Usually agree with you Bill, and would have agreed with this statement up until maybe two years ago, but I've talked to multiple business owners in the last month alone considering a move from downtown exclusively because of the homeless problem. It has truly gotten that bad.

As a dude on the streets five days a week, homelessness and crime absolutely make Downtown Jacksonville a hostile business environment in 2024. It's not a perception thing when you have to walk young female employees to their car so they're not harassed. Or when you have clients coming from out of town having to witness drug deals from the conference room window. Or when you have to send people in on the weekends multiple times a year to fix windows that have been shattered from bum fights or gunfire. Or when you've got people tweaked out on fentanyl screaming that their going to stab you or shitting on the sidewalk. I tried to come in on the weekend a couple of weeks back to get some work done and couldn't even get into the office because the homeless had set up a massive camp literally in the front awning of our building.

Because of how thin the office population has become, and because of how strangely absentee the police presence seems to be in the CBD unless you literally call in a drug deal, there's a real sense of lawlessness that everyone left downtown feels.

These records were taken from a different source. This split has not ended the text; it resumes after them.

(* ===== verification/Ingest.v ===== *)
(** * From the connection to the parser

    [SymbolChannel::OnMessage] (src/exchange/crypto/symbol_channel.cpp) copies a
    received text into a [RawMessage], peeks at its event type and pushes it to the
    shard of its channel; [ShardParserWorker] takes it from there.  The theorem
    follows one message across the queue into the parse function. *)
From S2P Require Import Prelude Doubles Events Exchange SpscQueue ShardQueue Json OnDemand Binance Decode PubWorker Dispatcher.

Section on_message.
Context {L : Simdjson} (adapter_ : ExchangeAdapter L).
(** simdjson: its padding and [iterate buffer length allocated]; [hash] is [std::hash<std::string_view>]. *)
Context (kSimdjsonPadding : Z) (iterate : list ascii -> Z -> Z -> option (JDoc L)) (hash : string -> Z).
Context (symbol_ : list ascii) (channel_id_ : Z).
Abbreviation Msg := (RawMessage (JDoc L)).
Abbreviation Queue := (ShardQueue (JDoc L)).

(** A write to [msg.buffer()]. *)
Definition write_buffer (off : nat) (bs : list ascii) (m : Msg) : Msg :=
  match heap_ m with
  | Some h => set_heap (Some (splice off bs h)) (heap_size_ m) m
  | None => mkRaw (splice off bs (inline_ m)) None (heap_size_ m) (rm_size m) (rm_channel_id m) (recv_timestamp m) (rm_symbol m)
              (rm_event_type m) (parse_fn m)
  end.

(** [RawMessage msg;]: the inline array is not initialised. *)
Definition raw_default (garbage : list ascii) : Msg := mkRaw garbage None 0 0 0 0 (replicate 32 NUL) ET_TICK None.

(** The message as it is before its event type is known. *)
Definition build_message (garbage data : list ascii) (recv_ns : Z) (alloc_ok : bool) : option Msg :=
  let size := Z.of_nat (length data) in
  match allocate kSimdjsonPadding alloc_ok size (raw_default garbage) with
  | (false, _) => None
  | (true, msg) =>
      let msg := write_buffer 0 data msg in
      let msg := write_buffer (length data) (replicate (Z.to_nat kSimdjsonPadding) NUL) msg in
      Some (mkRaw (inline_ msg) (heap_ msg) (heap_size_ msg) size channel_id_ recv_ns
              (splice 0 (take (length (rm_symbol msg) - 1) symbol_) (rm_symbol msg)) (rm_event_type msg) (Some (ad_parse adapter_)))
  end.

Definition set_event_type (et : EventType) (m : Msg) : Msg :=
  mkRaw (inline_ m) (heap_ m) (heap_size_ m) (rm_size m) (rm_channel_id m) (recv_timestamp m) (rm_symbol m) et (parse_fn m).

(** The event type the message gets: a text that is not JSON keeps the default. *)
Definition peeked (m : Msg) : EventType :=
  match iterate (buffer m) (rm_size m) (u64 (rm_size m + kSimdjsonPadding)) with
  | Some doc => ad_peek_event_type adapter_ doc
  | None => rm_event_type m
  end.

(** [uint32_t shard = (channel_id_ ^ hash(name)) % shard_queues_.size()] *)
Definition shard_of (n : nat) : nat := Z.to_nat (u32 (Z.lxor channel_id_ (hash (ad_name adapter_)) mod Z.of_nat n)).

(** Source: src/exchange/crypto/symbol_channel.cpp:154-183, SymbolChannel::OnMessage.
    [garbage] is what the stack held, [alloc_ok] whether the heap has room; [fuel] and
    [env] are those of [Push].  [None]: still waiting for room in the queue. *)
Definition OnMessage (fuel : nat) (env : nat -> Queue -> Queue) (garbage : list ascii) (alloc_ok : bool) (recv_ns : Z)
    (data : list ascii) (shard_queues_ : list Queue) : option (list Queue) :=
  if (length data =? 0)%nat || (length shard_queues_ =? 0)%nat then Some shard_queues_
  else match build_message garbage data recv_ns alloc_ok with
       | None => Some shard_queues_
       | Some msg =>
           let et := peeked msg in
           match et with
           | ET_UNKNOWN => Some shard_queues_
           | _ =>
               let shard := shard_of (length shard_queues_) in
               match shard_queues_ !! shard with
               | None => None
               | Some q => match Push fuel env (set_event_type et msg) q with
                           | Some q' => Some (<[shard := q']> shard_queues_)
                           | None => None
                           end
               end
           end
       end.

(** ** The message *)

Lemma shard_of_lt n : (0 < n)%nat -> (shard_of n < n)%nat.
Proof.
  intros Hn. unfold shard_of. set (x := Z.lxor _ _ mod Z.of_nat n).
  assert (Hx : 0 <= x < Z.of_nat n) by (apply Z.mod_pos_bound; lia).
  assert (0 <= u32 x <= x); [|lia]. unfold wrap. split; [apply Z.mod_pos_bound; lia|apply Z.mod_le; lia].
Qed.

(** What a message must be for the parser. *)
Record message_ok (data : list ascii) (recv_ns : Z) (m : Msg) : Prop := {
  mo_size : rm_size m = Z.of_nat (length data);
  mo_data : take (length data) (buffer m) = data;
  mo_padding : take (Z.to_nat kSimdjsonPadding) (drop (length data) (buffer m)) = replicate (Z.to_nat kSimdjsonPadding) NUL;
  mo_readable : readable kSimdjsonPadding m;
  mo_channel : rm_channel_id m = channel_id_;
  mo_recv : recv_timestamp m = recv_ns;
  mo_symbol : c_str (rm_symbol m) = take 31 symbol_;
  mo_parse : parse_fn m = Some (ad_parse adapter_)
}.

Lemma write_buffer_buffer off bs m : buffer (write_buffer off bs m) = splice off bs (buffer m).
Proof. unfold write_buffer, buffer. by destruct (heap_ m). Qed.

Lemma splice_prefix (bs pad dst : list ascii) :
  (length bs + length pad <= length dst)%nat ->
  splice (length bs) pad (splice 0 bs dst) = bs ++ pad ++ drop (length bs + length pad) dst.
Proof.
  intros H. unfold splice. cbn [take app plus]. rewrite app_nil_l, take_app_length. f_equal. f_equal.
  rewrite drop_app_ge by lia. rewrite drop_drop. f_equal. lia.
Qed.

Lemma symbol_copied : no_nul symbol_ -> c_str (splice 0 (take 31 symbol_) (replicate 32 NUL)) = take 31 symbol_.
Proof.
  intros Hn. assert (Hl : (length (take 31 symbol_) <= 31)%nat) by (rewrite length_take; lia).
  unfold splice. rewrite take_0, app_nil_l, Nat.add_0_l, drop_replicate.
  destruct (32 - length (take 31 symbol_))%nat as [|k] eqn:E; [lia|]. cbn [replicate]. apply c_str_app_nul. by apply no_nul_take.
Qed.

Lemma build_message_ok garbage data recv_ns alloc_ok :
  length garbage = Z.to_nat kInlineSize -> no_nul symbol_ -> 0 <= kSimdjsonPadding ->
  Z.of_nat (length data) + kSimdjsonPadding < 2 ^ 64 ->
  (alloc_ok = true \/ Z.of_nat (length data) + kSimdjsonPadding <= kInlineSize) ->
  exists m, build_message garbage data recv_ns alloc_ok = Some m /\ message_ok data recv_ns m /\ rm_event_type m = ET_TICK.
Proof.
  intros Hg Hs Hp Hb Hor. unfold build_message.
  destruct (allocate _ _ _ _) as [ok m0] eqn:Ea.
  assert (ok = true) as ->.
  { unfold allocate in Ea. cbv zeta in Ea. rewrite wrap_small in Ea by (unfold in_range; lia).
    destruct (Z.leb_spec (Z.of_nat (length data) + kSimdjsonPadding) kInlineSize); [congruence|].
    destruct Hor as [->|]; [congruence|lia]. }
  assert (Hm0 : rm_symbol m0 = replicate 32 NUL /\ rm_event_type m0 = ET_TICK).
  { unfold allocate in Ea. cbv zeta in Ea. destruct (_ <=? _); [by simplify_eq|]. destruct alloc_ok; by simplify_eq. }
  apply allocate_readable in Ea as [Hr _]; [|done|lia|done|done].
  set (m1 := write_buffer _ _ (write_buffer 0 data m0)).
  assert (Hbuf : buffer m1 = data ++ replicate (Z.to_nat kSimdjsonPadding) NUL ++
                   drop (length data + Z.to_nat kSimdjsonPadding) (buffer m0)).
  { subst m1. rewrite !write_buffer_buffer, splice_prefix by (rewrite length_replicate; lia). by rewrite length_replicate. }
  assert (Hsym : rm_symbol m1 = replicate 32 NUL /\ rm_event_type m1 = ET_TICK).
  { subst m1. unfold write_buffer. destruct (heap_ m0) eqn:E1; cbn [set_heap heap_]; by rewrite ?E1. }
  destruct Hsym as [Hsym Het]. eexists. split; [reflexivity|]. split; [|done].
  match goal with |- message_ok _ _ ?m => assert (Hb' : buffer m = buffer m1) by done end.
  split; rewrite ?Hb', ?Hbuf; try done.
  - by rewrite take_app_length.
  - rewrite drop_app_length. rewrite <- (length_replicate (Z.to_nat kSimdjsonPadding) NUL) at 1. by rewrite take_app_length.
  - unfold readable. rewrite Hb', Hbuf. cbn [rm_size]. rewrite !length_app, length_replicate. lia.
  - cbn [rm_symbol]. rewrite Hsym, length_replicate. by apply symbol_copied.
Qed.
End on_message.

(** ** Properties *)

(** What the parser of the shard must do with the text [data] received at [recv_ns]: nothing when it is not JSON or
    the parse function throws; otherwise hand the parsed event, with the symbol of the channel (its first 31
    characters) and the receive time, to the dispatcher. *)
Definition expected_dispatch {QT QD QB : Type} `{!FifoQueue QT TickData} `{!FifoQueue QD DepthUpdateEvent} `{!FifoQueue QB BookTickerEvent}
    (K : Zmq) (reg : ChannelRegistry) {L : Simdjson} (adapter : ExchangeAdapter L) (symbol : list ascii) (channel_id recv_ns : Z)
    (now : Now) (json : option (JDoc L)) (s : DataDispatcher (JDoc L) * Sinks QT QD QB K) : option (DataDispatcher (JDoc L) * Sinks QT QD QB K) :=
  match json with
  | None => Some s
  | Some doc =>
      match ad_parse adapter (now_wall_us now) doc channel_id (ad_peek_event_type adapter doc) with
      | None => Some s
      | Some r =>
          match pr_type r with
          | PT_TICK => OnTick K reg (now_clock now) (stamp_tick (take 31 symbol) recv_ns (pr_tick r)) s
          | PT_DEPTH => OnDepth K reg (now_clock now) channel_id (stamp_depth (take 31 symbol) recv_ns (pr_depth r)) s
          | PT_BOOK_TICKER => OnBookTicker K reg (now_clock now) channel_id (stamp_ticker (take 31 symbol) recv_ns (pr_book_ticker r)) s
          | PT_NONE => Some s
          end
      end
  end.

(** A text a channel receives reaches the parser of its shard intact.  With room in the shard's queue, [OnMessage]
    terminates with one message appended to exactly that queue: its buffer holds the received bytes followed by the
    zeroed padding the JSON library needs, all of it readable; the message carries the event type the adapter peeks;
    and [ParseAndDispatch], on whatever state, does with it what the received text calls for.  A text whose event type
    is unknown leaves every queue as it was. *)
Theorem message_reaches_parser {QT QD QB : Type} `{!FifoQueue QT TickData} `{!FifoQueue QD DepthUpdateEvent} `{!FifoQueue QB BookTickerEvent}
    (K : Zmq) (reg : ChannelRegistry) {L : Simdjson} (adapter : ExchangeAdapter L) (pad : Z)
    (iterate : list ascii -> Z -> Z -> option (JDoc L)) (hash : string -> Z) (symbol : list ascii) (channel_id : Z)
    (fuel : nat) (env : nat -> ShardQueue (JDoc L) -> ShardQueue (JDoc L)) (garbage : list ascii) (alloc_ok : bool) (recv_ns : Z)
    (data : list ascii) (shards : list (ShardQueue (JDoc L))) (q : ShardQueue (JDoc L)) (k R : Z) (l : list (RawMessage (JDoc L))) :
  let shard := shard_of adapter hash channel_id (length shards) in
  let on_message := OnMessage adapter pad iterate hash symbol channel_id (S fuel) env garbage alloc_ok recv_ns data shards in
  length garbage = Z.to_nat kInlineSize -> no_nul symbol -> 0 <= pad -> data <> [] -> Z.of_nat (length data) + pad < 2 ^ 64 ->
  (alloc_ok = true \/ Z.of_nat (length data) + pad <= kInlineSize) ->
  shards !! shard = Some q -> 0 <= k <= 63 -> sq_rep k q R l -> (length l < Z.to_nat (2 ^ k))%nat -> R + Z.of_nat (length l) + 1 < 2 ^ 64 ->
  exists m, message_ok adapter pad symbol channel_id data recv_ns m /\
    let json := iterate (buffer m) (Z.of_nat (length data)) (Z.of_nat (length data) + pad) in
    rm_event_type m = match json with Some doc => ad_peek_event_type adapter doc | None => ET_TICK end /\
    (rm_event_type m = ET_UNKNOWN -> on_message = Some shards) /\
    (rm_event_type m <> ET_UNKNOWN -> exists q', on_message = Some (<[shard := q']> shards) /\ sq_rep k q' R (l ++ [m])) /\
    forall (now : Now) (s : DataDispatcher (JDoc L) * Sinks QT QD QB K),
      ParseAndDispatch K reg pad iterate now m s = expected_dispatch K reg adapter symbol channel_id recv_ns now json s.
Proof.
  intros shard on_message Hg Hs Hp Hd Hb Hor Hq Hk Hrep Hroom Htot.
  destruct (build_message_ok adapter pad symbol channel_id garbage data recv_ns alloc_ok) as (m & Hm & Hok & Het); [done..|].
  set (et := peeked adapter pad iterate m). exists (set_event_type et m).
  assert (Hok' : message_ok adapter pad symbol channel_id data recv_ns (set_event_type et m)) by (by destruct Hok).
  split; [done|]. change (buffer (set_event_type et m)) with (buffer m). cbv zeta. set (json := iterate _ _ _).
  assert (Hpe : et = match json with Some doc => ad_peek_event_type adapter doc | None => ET_TICK end).
  { subst et json. unfold peeked. rewrite (mo_size _ _ _ _ _ _ _ Hok), wrap_small by (unfold in_range; lia).
    destruct (iterate _ _ _); done. }
  assert (Hon : on_message = match et with ET_UNKNOWN => Some shards | _ =>
                  match Push (S fuel) env (set_event_type et m) q with Some q' => Some (<[shard := q']> shards) | None => None end end).
  { subst on_message. unfold OnMessage. destruct data as [|b data']; [done|]. pose proof (lookup_lt_Some _ _ _ Hq).
    destruct (Nat.eqb_spec (length shards) 0); [lia|]. cbn [length Nat.eqb orb]. rewrite Hm. fold shard. rewrite Hq. done. }
  split; [done|]. split; [|split].
  - intros E. change (et = ET_UNKNOWN) in E. rewrite Hon. by rewrite E at 1.
  - intros E. change (et <> ET_UNKNOWN) in E.
    pose proof (TryPush_rep k q R l (set_event_type et m) Hk Hrep Htot) as Ht. apply Nat.ltb_lt in Hroom. rewrite Hroom in Ht.
    destruct Ht as (q' & Ht & Hr'). exists q'. split; [|done]. rewrite Hon. cbn [Push]. rewrite Ht. by destruct et.
  - intros now s. destruct Hok' as [M1 _ _ _ M2 M3 M4 M5]. unfold ParseAndDispatch. change (buffer (set_event_type et m)) with (buffer m).
    rewrite M1, M2, M3, M4, M5, wrap_small by (unfold in_range; lia). fold json. change (rm_event_type (set_event_type et m)) with et.
    rewrite Hpe. unfold expected_dispatch. destruct json; done.
Qed.

(** *** Witness *)

#[local] Instance in_tick_queue : FifoQueue (SPSCQueue TickData) TickData := spsc_fifo 1 one_bit.
#[local] Instance in_depth_queue : FifoQueue (SPSCQueue DepthUpdateEvent) DepthUpdateEvent := spsc_fifo 1 one_bit.
#[local] Instance in_ticker_queue : FifoQueue (SPSCQueue BookTickerEvent) BookTickerEvent := spsc_fifo 1 one_bit.

(** A library that reads every text as the same trade; an empty queue for two messages. *)
Definition trade_text (b : list ascii) (size allocated : Z) : option (JDoc Dom) := Some (JObj demo_trade).
Definition empty_shard : ShardQueue (JDoc Dom) := mkShard 0 2 1 [raw0; raw0] 0.

Lemma empty_shard_rep : sq_rep 1 empty_shard 0 [].
Proof. split; [|done..]. split; done. Qed.

Lemma message_reaches_parser_witness :
  exists m q', message_ok (kBinanceSpotAdapter (L := Dom) 5) 64 (bytes "BTCUSDT") 9 (bytes "{}") 77 m /\
    OnMessage (kBinanceSpotAdapter (L := Dom) 5) 64 trade_text (fun _ => 3) (bytes "BTCUSDT") 9 1 (fun _ q => q)
      (replicate (Z.to_nat kInlineSize) "x"%char) true 77 (bytes "{}") [empty_shard] = Some [q'] /\
    sq_rep 1 q' 0 [m] /\ rm_event_type m = ET_TICK.
Proof.
  destruct (message_reaches_parser log_socket demo_reg (kBinanceSpotAdapter (L := Dom) 5) 64 trade_text (fun _ => 3) (bytes "BTCUSDT") 9
    0 (fun _ q => q) (replicate (Z.to_nat kInlineSize) "x"%char) true 77 (bytes "{}") [empty_shard] empty_shard 1 0 [])
    as (m & Hok & Het & _ & H & _);
    [by rewrite length_replicate|repeat constructor; done|lia|done|cbn; lia|by left|done|lia|apply empty_shard_rep|cbn; lia|cbn; lia|].
  assert (E : rm_event_type m = ET_TICK) by (rewrite Het; reflexivity).
  destruct H as (q' & H1 & H2); [by rewrite E|]. exists m, q'. split; [done|]. split; [exact H1|]. by split.
Defined.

I think we're doing ourselves a disservice if we don't acknowledge how urgent of a problem it is, as evidenced by the Citizens situation that ActionsNewsJax is now reporting from multiple sources is tied to safety (https://www.actionnewsjax.com/news/local/safety-concerns-jacksonville-driving-out-large-local-business/LJ4OZOSSUBE4RGQY2MRWQUJL4U/).

Just let the Northbank die already. 50 something years trying to revive a portion of a city that simply refuses to live. Time to call a spade a spade.

Hard disagree. Even the Cubs and Sox won a ring once they finally got the right leadership and strategy in place. There is SO MUCH wasted opportunity on Laura Street alone.

Secret sauce ain't hard, everyone else has figured it out:

1. Partner with someone smarter than you on a true master plan for your urban core, focused on creating the type of clustered, complementing uses that Ennis has been advocating for since like 2005
2. Set aside funds to smartly subsidize strategically important urban initiatives and to build up public infrastructure that makes living and working downtown attractive
3. Execute over time

We've never done this. Just thrown hundreds of millions at demolition, petty grudges, and propping up random projects for the donor class.

Northbank is burning in spite of its bones, not because of them.

But the problem is going to continue to exist in perpetuity if we think the solution is to do everything in a vacuum and turn James Weldon Johnson Park into a hedge maze for the junkies to hide in while the clown cars drive into the river and we save Riverfront Plaza for a 100-story skyscraper that is just one supply chain issue away from being built.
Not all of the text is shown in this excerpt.